*MATERIAL PROVIDED:*
- - -
(** Insertion into the child a full node selects. *)
Lemma insert_child_ok cs fs k0 key' c v prefix fuel ms :
  full_ok cs fs -> hexkey (k0 :: key') -> cs !! Z.to_nat k0 = Some c -> v <> [] ->
  (forall i c, (i < 16)%nat -> cs !! i = Some c -> c <> NilNode -> insert_ok c (fs i)) ->
  (2 * length key' + 2 <= fuel)%nat ->
  exists d c' ms1, insert env fuel c prefix key' (ValueNode v) ms = (Ok (d, c'), ms1) /\
    crep (Z.to_nat k0) c' (upd (fs (Z.to_nat k0)) key' v) /\
    (d = false -> forall k, upd (fs (Z.to_nat k0)) key' v k = fs (Z.to_nat k0) k).
Proof.
  intros Hok Hk Ec Hv IH Hfuel. destruct fuel as [|fuel]; [lia|].
  destruct (full_index cs fs k0 key' Hok Hk) as (c0 & Ec0 & _ & Hx & Hx' & Hcase). simplify_eq.
  destruct Hcase as [[-> Hs]|[(-> & -> & w & Hw & -> & Hs)|(Hlt' & Hk' & Hcn & Hrc)]].
  - apply hexkey_cons in Hk as [[-> ->]|[Hk0 Hk']].
    + exists true, (ValueNode v), ms. split_and!; [done| |done]. left. split; [done|].
      exists v. split_and!; [done..|]. intros k. unfold upd, sing. by rewrite Hs.
    + exists true, (ShortNode key' (ValueNode v) newFlag), ms. split_and!; [|right; split|done].
      * cbn [insert]. destruct key'; [by apply hexkey_not_nil in Hk'|done].
      * unfold is_nibble in Hk0. lia.
      * destruct Hk' as (ns & Hns & ->). apply rep_leaf; try done.
        intros k. unfold upd, sing. by rewrite Hs.
  - change (Z.to_nat 16) with 16%nat in *.
    assert (forall k, upd (fs 16%nat) [] v k = sing [] v k) as Hu.
    { intros k. rewrite <- (upd_sing [] w). unfold upd. by rewrite Hs. }
    cbn. eexists _, _, _. split_and!; [done|left; split; [done|by exists v]|].
    intros Hd k. bool_to_prop. subst w. by rewrite Hu, Hs.
  - destruct (IH _ c Hlt' Ec Hcn key' v prefix (S fuel) ms Hk' Hv)
      as (d & c' & ms1 & Ei & Hrc' & _ & Hd).
    { unfold need. destruct (is_hash c); lia. }
    exists d, c', ms1. split_and!; [done|by right|done].
Qed.

Lemma insert_full_ok cs fl fs f :
  full_ok cs fs -> flag_ok fl -> two_children cs -> (forall k, f k = full_content fs k) ->
  (forall i c, (i < 16)%nat -> cs !! i = Some c -> c <> NilNode -> insert_ok c (fs i)) ->
  insert_ok (FullNode cs fl) f.
Proof.
  intros Hok Hfl H2 Hf IH. assert (Hself : rep (FullNode cs fl) f) by by eapply rep_full_intro.
  start_insert. destruct key as [|k0 key']; [done|].
  destruct (full_index cs fs k0 key' Hok Hk) as (c & Ec & Eci & Hx & Hx' & _).
  destruct (insert_child_ok cs fs k0 key' c v (prefix ++ [k0]) (S fuel) ms)
    as (d & c' & ms1 & Ei & Hc' & Hd); try done.
  { simpl in Hfuel. lia. }
  remember (S fuel) as fu. cbn [insert]. run.
  change (index (k0 :: key') 0) with (Ok (E:=MissingNodeError) k0). cbn beta iota. rewrite Eci.
  change (drop 1 (k0 :: key')) with (drop 0 key'). rewrite drop_0, Ei.
  pose proof (upd_cons f fs (Z.to_nat k0) k0 key' v _ Hf ltac:(lia) Hx' (fun _ => eq_refl)) as Hu.
  destruct d; cbn [negb].
  - destruct (mark_full cs fl ms1 Hfl) as [ms' Hmark]. rewrite Hmark.
    rewrite store_lt by (by eapply lookup_lt_Some).
    eexists _, _, _. split_and!; [done| |constructor|done].
    eapply rep_full_intro; [by apply full_ok_set|done| |done].
    apply two_children_set; [done|by eapply crep_not_nil].
  - exists false, (FullNode cs fl), ms1.
    assert (forall k', upd f (k0 :: key') v k' = f k') as Heq.
    { intros k'. rewrite Hu, full_content_set, Hf by done. destruct k' as [|y k']; [done|].
      destruct (decide (y = _)) as [->|]; [|done]. rewrite Hd by done. simpl.
      rewrite decide_True by lia. by rewrite Nat2Z.id. }
    split_and!; [done|by eapply rep_ext_eq|done|by intros _].
Qed.

Lemma insert_hash_ok h eh n f :
  BytesToExtHash (E:=MissingNodeError) h = Ok eh -> te_db env eh = Some n -> is_hash n = false ->
  rep n f -> insert_ok n f -> insert_ok (HashNode h) f.
Proof.
  intros Hh Hdb Hnh Hr IH. start_insert. remember (S fuel) as fu. open_insert key. run.
  rewrite (resolve_rep h eh n) by (try done; by eapply rep_not_nil).
  destruct (IH key v prefix fu ms Hk Hv) as (d & n' & ms' & E & Hrep & Hfull & Hd).
  { unfold need. rewrite Hnh. lia. }
  rewrite E. destruct d; cbn [negb].
  - exists true, n', ms'. split_and!; [done|done| |done].
    intros Hfi. apply Hfull. by eapply fullish_resolved.
  - exists false, n, ms'. split_and!; [done| | |done].
    + eapply rep_ext_eq; [done|]. intros. by rewrite Hd.
    + intros Hfi. by eapply fullish_resolved.
Qed.

Lemma insert_rep n f : rep n f -> insert_ok n f.
Proof.
  induction 1 using rep_ind';
    eauto using insert_leaf_ok, insert_ext_ok, insert_full_ok, insert_hash_ok.
Qed.

(** ** Deletion *)

(** What deletion promises of a node: an unchanged subtrie is reported only when the key
    was absent, and a full node never disappears (it loses at most one child). *)
Definition delete_ok (n : node) (f : content) : Prop := forall key prefix fuel ms,
  hexkey key -> (need n key <= fuel)%nat ->
  exists d n' ms', delete env fuel n prefix key ms = (Ok (d, n'), ms') /\
    trep n' (del f key) /\
    (d = false -> (forall k, del f key k = f k) /\ (fullish n -> fullish n')) /\
    (fullish n -> d = true -> rep n' (del f key) /\ is_hash n' = false).

Lemma del_absent f key : f key = None -> forall k, del f key k = f k.
Proof. intros Hf k. unfold del. by destruct (decide (k = key)) as [->|]. Qed.

Lemma trep_rep n f g : rep n f -> (forall k, f k = g k) -> trep n g.
Proof. intros. right. by eapply rep_ext_eq. Qed.

Ltac start_delete :=
  intros key prefix fuel ms Hk Hfuel; unfold need in Hfuel; cbn [is_hash] in Hfuel;
  pose proof (hexkey_not_nil _ Hk) as Hknil;
  assert (0 < length key)%nat by (destruct key; simpl in *; [done|lia]);
  (destruct fuel as [|fuel]; [lia|]); cbn [delete].

Lemma delete_leaf_ok ks v0 fl f :
  is_nibbles ks -> v0 <> [] -> flag_ok fl -> (forall k, f k = sing (ks ++ [16]) v0 k) ->
  delete_ok (ShortNode (ks ++ [16]) (ValueNode v0) fl) f.
Proof.
  intros Hn Hv0 Hfl Hf. start_delete. pose proof (prefixLen_le key (ks ++ [16])) as [_ Hle].
  assert (Hfalse : ~ fullish (ShortNode (ks ++ [16]) (ValueNode v0) fl)) by by inversion 1.
  case_bool_decide as Hlt.
  - assert (f key = None).
    { rewrite Hf. unfold sing. rewrite decide_False; [done|]. intros E.
      assert (prefixLen key (ks ++ [16]) = length (ks ++ [16])) by (apply prefixLen_prefix; by rewrite E).
      lia. }
    exists false, (ShortNode (ks ++ [16]) (ValueNode v0) fl), ms. split_and!; try done.
    + eapply trep_rep; [by apply rep_leaf|]. intros. by rewrite del_absent.
    + intros _. split; [by apply del_absent|done].
  - assert (E : prefixLen key (ks ++ [16]) = length (ks ++ [16])) by lia.
    assert (ks ++ [16] = key) as <-.
    { apply hexkey_prefix_free; [by eexists|done|]. by apply prefixLen_prefix. }
    rewrite bool_decide_true by done.
    destruct (mark_short (ks ++ [16]) (ValueNode v0) fl ms Hfl) as [ms' Hmark]. run. rewrite Hmark.
    exists true, NilNode, ms'. split_and!; [done| |done|done]. left. split; [done|].
    intros k. unfold del. rewrite Hf. unfold sing. by destruct (decide (k = ks ++ [16])).
Qed.

(** Merging a nibble path with the short node below it. *)
Lemma short_prepend ks ck cv fl g f :
  rep (ShortNode ck cv fl) g -> is_nibbles ks ->
  (forall k, f (ks ++ k) = g k) -> (forall k, ~ ks `prefix_of` k -> f k = None) ->
  rep (ShortNode (ks ++ ck) cv newFlag) f.
Proof.
  intros Hrep Hks H1 H2.
  inversion Hrep as [ks' v fl' f' Hn Hv Hfl Hf|ks' c fl' fc f' Hn Hne Hfl Hc Hr G1 G2| |]; subst.
  - rewrite app_assoc. apply rep_leaf; [by apply Forall_app|done|done|]. intros k.
    rewrite <- app_assoc. destruct (decide (ks `prefix_of` k)) as [[k' ->]|Hk].
    + by rewrite H1, sing_app, Hf.
    + rewrite H2 by done. unfold sing. rewrite decide_False; [done|]. intros ->. apply Hk. by eexists.
  - apply (rep_ext _ _ _ fc); try done; [by apply Forall_app|by destruct ks| |].
    + intros k. by rewrite <- app_assoc, H1, G1.
    + intros k Hk. destruct (decide (ks `prefix_of` k)) as [[k' ->]|Hk']; [|by apply H2].
      rewrite H1, G2; [done|]. intros [k'' ->]. apply Hk. rewrite app_assoc. by eexists.
Qed.

(** A nibble path to a node that is not short. *)
Lemma full_prepend ks c g f :
  rep c g -> fullish c -> is_nibbles ks -> ks <> [] ->
  (forall k, f (ks ++ k) = g k) -> (forall k, ~ ks `prefix_of` k -> f k = None) ->
  rep (ShortNode ks c newFlag) f.
Proof. intros. by eapply rep_ext. Qed.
- - -
What lines in the material above contain the word "pose"? Copy them out.

  pose proof (upd_cons f fs (Z.to_nat k0) k0 key' v _ Hf ltac:(lia) Hx' (fun _ => eq_refl)) as Hu.
  pose proof (hexkey_not_nil _ Hk) as Hknil;
  intros Hn Hv0 Hfl Hf. start_delete. pose proof (prefixLen_le key (ks ++ [16])) as [_ Hle].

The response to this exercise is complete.